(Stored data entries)
- - -
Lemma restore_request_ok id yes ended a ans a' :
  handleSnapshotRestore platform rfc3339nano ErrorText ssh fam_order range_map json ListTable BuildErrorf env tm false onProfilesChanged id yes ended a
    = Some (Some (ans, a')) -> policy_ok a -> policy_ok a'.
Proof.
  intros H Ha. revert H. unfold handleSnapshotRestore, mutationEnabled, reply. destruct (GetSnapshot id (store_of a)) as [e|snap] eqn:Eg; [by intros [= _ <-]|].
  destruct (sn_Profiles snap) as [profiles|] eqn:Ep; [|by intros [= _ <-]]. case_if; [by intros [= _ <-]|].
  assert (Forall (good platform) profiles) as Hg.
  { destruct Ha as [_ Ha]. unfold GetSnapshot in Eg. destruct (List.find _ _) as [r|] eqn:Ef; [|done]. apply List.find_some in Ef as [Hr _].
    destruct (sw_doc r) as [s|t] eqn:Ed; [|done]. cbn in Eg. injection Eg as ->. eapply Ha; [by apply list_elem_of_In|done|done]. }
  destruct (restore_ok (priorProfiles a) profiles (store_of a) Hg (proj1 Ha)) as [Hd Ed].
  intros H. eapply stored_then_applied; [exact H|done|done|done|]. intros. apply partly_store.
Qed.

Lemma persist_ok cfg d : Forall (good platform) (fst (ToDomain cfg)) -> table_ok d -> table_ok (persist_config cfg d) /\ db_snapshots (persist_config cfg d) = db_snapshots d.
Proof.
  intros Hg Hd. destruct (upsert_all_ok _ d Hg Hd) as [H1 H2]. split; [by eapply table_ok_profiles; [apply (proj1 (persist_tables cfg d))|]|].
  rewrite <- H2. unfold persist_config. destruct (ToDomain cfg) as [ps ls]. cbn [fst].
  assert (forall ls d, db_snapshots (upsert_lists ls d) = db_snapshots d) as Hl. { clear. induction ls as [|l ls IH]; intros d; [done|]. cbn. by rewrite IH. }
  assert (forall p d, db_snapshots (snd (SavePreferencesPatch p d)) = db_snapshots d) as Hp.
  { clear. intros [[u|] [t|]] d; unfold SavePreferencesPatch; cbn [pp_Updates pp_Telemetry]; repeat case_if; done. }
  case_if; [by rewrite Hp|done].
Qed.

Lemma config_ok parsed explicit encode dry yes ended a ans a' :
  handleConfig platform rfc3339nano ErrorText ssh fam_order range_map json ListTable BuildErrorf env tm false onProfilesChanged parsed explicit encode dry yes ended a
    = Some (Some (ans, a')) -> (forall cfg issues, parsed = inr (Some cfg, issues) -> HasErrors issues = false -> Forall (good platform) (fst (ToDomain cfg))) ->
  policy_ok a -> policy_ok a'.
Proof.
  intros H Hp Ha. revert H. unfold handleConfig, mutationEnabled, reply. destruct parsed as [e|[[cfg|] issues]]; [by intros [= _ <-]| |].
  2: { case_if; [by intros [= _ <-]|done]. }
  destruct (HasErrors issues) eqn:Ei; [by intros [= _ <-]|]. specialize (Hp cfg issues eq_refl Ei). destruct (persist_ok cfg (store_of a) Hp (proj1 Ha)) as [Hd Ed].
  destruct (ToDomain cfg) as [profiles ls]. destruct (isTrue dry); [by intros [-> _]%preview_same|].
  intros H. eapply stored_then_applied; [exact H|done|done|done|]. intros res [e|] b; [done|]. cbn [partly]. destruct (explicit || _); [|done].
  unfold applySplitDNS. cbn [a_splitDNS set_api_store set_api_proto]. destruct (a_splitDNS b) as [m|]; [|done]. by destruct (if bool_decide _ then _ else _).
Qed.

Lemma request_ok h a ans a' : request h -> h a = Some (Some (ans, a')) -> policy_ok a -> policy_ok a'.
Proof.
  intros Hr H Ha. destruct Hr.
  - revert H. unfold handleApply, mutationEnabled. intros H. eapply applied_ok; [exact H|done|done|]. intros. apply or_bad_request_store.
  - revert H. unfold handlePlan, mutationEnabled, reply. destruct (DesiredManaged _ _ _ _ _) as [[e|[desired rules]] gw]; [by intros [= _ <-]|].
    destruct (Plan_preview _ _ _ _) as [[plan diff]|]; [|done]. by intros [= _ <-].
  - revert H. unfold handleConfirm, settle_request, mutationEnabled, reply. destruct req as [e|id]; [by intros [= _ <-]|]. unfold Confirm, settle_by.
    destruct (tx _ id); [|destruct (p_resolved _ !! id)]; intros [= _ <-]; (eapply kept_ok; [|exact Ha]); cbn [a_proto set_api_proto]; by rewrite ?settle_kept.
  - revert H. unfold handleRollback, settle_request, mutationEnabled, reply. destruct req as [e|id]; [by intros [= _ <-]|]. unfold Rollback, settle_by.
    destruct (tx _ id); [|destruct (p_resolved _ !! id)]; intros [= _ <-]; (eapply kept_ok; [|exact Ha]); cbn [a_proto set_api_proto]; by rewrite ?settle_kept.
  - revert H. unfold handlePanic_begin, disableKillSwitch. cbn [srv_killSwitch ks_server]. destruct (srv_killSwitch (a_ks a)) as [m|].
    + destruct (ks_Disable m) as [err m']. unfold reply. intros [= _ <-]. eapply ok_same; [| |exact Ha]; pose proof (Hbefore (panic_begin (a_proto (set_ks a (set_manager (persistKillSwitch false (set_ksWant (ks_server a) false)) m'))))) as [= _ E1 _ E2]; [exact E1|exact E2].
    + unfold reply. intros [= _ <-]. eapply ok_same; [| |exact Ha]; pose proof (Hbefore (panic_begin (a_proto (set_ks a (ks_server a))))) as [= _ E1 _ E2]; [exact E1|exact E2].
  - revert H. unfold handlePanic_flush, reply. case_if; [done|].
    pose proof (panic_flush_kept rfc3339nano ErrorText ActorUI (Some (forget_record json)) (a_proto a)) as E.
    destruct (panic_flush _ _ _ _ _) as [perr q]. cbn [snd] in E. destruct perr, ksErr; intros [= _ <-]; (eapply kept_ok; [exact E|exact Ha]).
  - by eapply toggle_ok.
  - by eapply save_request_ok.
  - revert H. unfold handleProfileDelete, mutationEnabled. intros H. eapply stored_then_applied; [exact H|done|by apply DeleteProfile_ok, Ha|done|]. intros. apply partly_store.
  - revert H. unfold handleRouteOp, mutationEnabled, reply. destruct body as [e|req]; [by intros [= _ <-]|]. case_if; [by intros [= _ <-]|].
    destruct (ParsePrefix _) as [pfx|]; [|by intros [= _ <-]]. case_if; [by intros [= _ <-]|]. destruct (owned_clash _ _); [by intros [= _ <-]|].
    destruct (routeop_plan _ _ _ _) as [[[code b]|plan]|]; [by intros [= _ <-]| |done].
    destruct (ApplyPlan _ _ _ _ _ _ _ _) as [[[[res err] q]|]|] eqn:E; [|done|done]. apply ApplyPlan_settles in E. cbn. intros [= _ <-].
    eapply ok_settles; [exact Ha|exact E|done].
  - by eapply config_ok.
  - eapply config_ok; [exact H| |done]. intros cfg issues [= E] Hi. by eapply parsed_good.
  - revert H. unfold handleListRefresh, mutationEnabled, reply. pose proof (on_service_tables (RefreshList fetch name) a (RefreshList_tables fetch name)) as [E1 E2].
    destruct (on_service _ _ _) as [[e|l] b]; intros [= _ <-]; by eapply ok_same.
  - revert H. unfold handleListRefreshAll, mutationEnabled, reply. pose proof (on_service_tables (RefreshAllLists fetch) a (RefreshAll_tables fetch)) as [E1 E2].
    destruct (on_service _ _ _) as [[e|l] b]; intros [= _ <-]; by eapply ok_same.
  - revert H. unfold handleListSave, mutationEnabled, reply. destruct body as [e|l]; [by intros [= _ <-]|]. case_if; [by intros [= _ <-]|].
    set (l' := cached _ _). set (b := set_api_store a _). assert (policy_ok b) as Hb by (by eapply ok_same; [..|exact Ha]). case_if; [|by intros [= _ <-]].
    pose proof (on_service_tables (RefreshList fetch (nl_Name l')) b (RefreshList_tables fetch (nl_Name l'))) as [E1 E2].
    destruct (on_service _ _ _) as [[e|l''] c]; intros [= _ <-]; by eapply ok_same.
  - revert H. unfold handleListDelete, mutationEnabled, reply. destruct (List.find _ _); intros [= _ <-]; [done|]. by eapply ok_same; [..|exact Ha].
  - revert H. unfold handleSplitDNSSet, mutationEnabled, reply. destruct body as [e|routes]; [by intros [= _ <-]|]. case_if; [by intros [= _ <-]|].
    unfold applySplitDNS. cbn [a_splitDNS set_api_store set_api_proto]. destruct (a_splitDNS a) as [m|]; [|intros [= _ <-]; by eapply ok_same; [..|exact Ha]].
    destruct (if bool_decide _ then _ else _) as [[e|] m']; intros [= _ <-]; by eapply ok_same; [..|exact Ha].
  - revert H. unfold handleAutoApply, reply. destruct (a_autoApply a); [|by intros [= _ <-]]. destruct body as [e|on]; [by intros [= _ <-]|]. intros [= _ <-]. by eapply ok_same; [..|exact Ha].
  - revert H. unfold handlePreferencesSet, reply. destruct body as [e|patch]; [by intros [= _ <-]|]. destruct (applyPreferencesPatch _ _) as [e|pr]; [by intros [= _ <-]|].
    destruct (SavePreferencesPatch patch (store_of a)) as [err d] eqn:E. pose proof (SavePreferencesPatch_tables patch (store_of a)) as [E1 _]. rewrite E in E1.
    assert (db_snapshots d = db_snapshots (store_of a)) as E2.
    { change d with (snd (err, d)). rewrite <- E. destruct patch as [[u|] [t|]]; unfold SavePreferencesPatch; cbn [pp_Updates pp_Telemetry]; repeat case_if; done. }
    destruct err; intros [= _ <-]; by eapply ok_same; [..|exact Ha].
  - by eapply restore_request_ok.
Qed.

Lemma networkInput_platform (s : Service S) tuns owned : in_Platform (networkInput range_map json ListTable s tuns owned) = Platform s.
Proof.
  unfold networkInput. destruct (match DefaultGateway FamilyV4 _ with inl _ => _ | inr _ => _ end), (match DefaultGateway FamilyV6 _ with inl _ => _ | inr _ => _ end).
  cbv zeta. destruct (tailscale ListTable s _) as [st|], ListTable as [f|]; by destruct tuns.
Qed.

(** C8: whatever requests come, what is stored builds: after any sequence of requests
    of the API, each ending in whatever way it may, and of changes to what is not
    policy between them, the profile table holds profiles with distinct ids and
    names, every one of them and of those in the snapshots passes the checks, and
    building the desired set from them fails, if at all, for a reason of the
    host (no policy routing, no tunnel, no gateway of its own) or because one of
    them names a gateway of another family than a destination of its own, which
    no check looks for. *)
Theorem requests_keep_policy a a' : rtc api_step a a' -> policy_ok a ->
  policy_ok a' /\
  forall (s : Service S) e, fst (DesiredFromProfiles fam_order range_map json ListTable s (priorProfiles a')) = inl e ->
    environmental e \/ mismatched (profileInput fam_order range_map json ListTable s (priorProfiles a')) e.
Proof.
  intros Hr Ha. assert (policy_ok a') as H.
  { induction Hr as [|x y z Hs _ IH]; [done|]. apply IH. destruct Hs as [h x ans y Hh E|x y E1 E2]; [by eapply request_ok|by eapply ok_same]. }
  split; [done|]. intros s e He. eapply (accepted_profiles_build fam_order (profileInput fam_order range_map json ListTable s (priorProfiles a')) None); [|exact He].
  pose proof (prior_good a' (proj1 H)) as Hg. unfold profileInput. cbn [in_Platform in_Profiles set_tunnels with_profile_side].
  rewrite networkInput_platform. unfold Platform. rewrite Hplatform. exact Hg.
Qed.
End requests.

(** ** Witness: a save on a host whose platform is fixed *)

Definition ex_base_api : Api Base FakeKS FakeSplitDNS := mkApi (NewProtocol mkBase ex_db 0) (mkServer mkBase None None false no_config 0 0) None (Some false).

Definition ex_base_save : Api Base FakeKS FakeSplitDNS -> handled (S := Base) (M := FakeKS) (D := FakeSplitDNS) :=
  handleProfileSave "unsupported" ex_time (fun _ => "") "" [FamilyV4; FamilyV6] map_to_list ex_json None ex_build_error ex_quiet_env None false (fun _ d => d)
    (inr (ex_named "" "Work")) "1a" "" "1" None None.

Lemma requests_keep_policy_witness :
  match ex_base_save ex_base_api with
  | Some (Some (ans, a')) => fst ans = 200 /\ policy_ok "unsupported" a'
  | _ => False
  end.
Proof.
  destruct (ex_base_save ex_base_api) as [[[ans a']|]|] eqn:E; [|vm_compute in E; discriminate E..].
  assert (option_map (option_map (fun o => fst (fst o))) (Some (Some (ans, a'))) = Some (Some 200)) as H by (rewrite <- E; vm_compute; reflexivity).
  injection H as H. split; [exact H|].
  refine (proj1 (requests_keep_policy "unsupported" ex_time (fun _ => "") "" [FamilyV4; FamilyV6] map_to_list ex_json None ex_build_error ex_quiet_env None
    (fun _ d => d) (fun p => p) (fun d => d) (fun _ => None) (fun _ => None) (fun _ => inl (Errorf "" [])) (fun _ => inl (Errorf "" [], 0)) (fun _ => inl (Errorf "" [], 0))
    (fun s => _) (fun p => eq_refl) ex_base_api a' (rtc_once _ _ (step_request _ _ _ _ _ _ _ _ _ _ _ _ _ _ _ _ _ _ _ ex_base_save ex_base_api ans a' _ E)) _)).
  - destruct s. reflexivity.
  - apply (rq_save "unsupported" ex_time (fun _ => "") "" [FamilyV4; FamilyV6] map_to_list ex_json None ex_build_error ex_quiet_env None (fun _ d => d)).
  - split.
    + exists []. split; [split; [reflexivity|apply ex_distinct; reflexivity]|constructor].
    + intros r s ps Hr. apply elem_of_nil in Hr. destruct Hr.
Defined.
- - -
Work instructions: Would you please copy exactly the part of the entries above that begins at the line containing "forall (s : Service" and ends at the line containing "split; [done|]. intros", both lines included?

Exercise solution:
  forall (s : Service S) e, fst (DesiredFromProfiles fam_order range_map json ListTable s (priorProfiles a')) = inl e ->
    environmental e \/ mismatched (profileInput fam_order range_map json ListTable s (priorProfiles a')) e.
Proof.
  intros Hr Ha. assert (policy_ok a') as H.
  { induction Hr as [|x y z Hs _ IH]; [done|]. apply IH. destruct Hs as [h x ans y Hh E|x y E1 E2]; [by eapply request_ok|by eapply ok_same]. }
  split; [done|]. intros s e He. eapply (accepted_profiles_build fam_order (profileInput fam_order range_map json ListTable s (priorProfiles a')) None); [|exact He].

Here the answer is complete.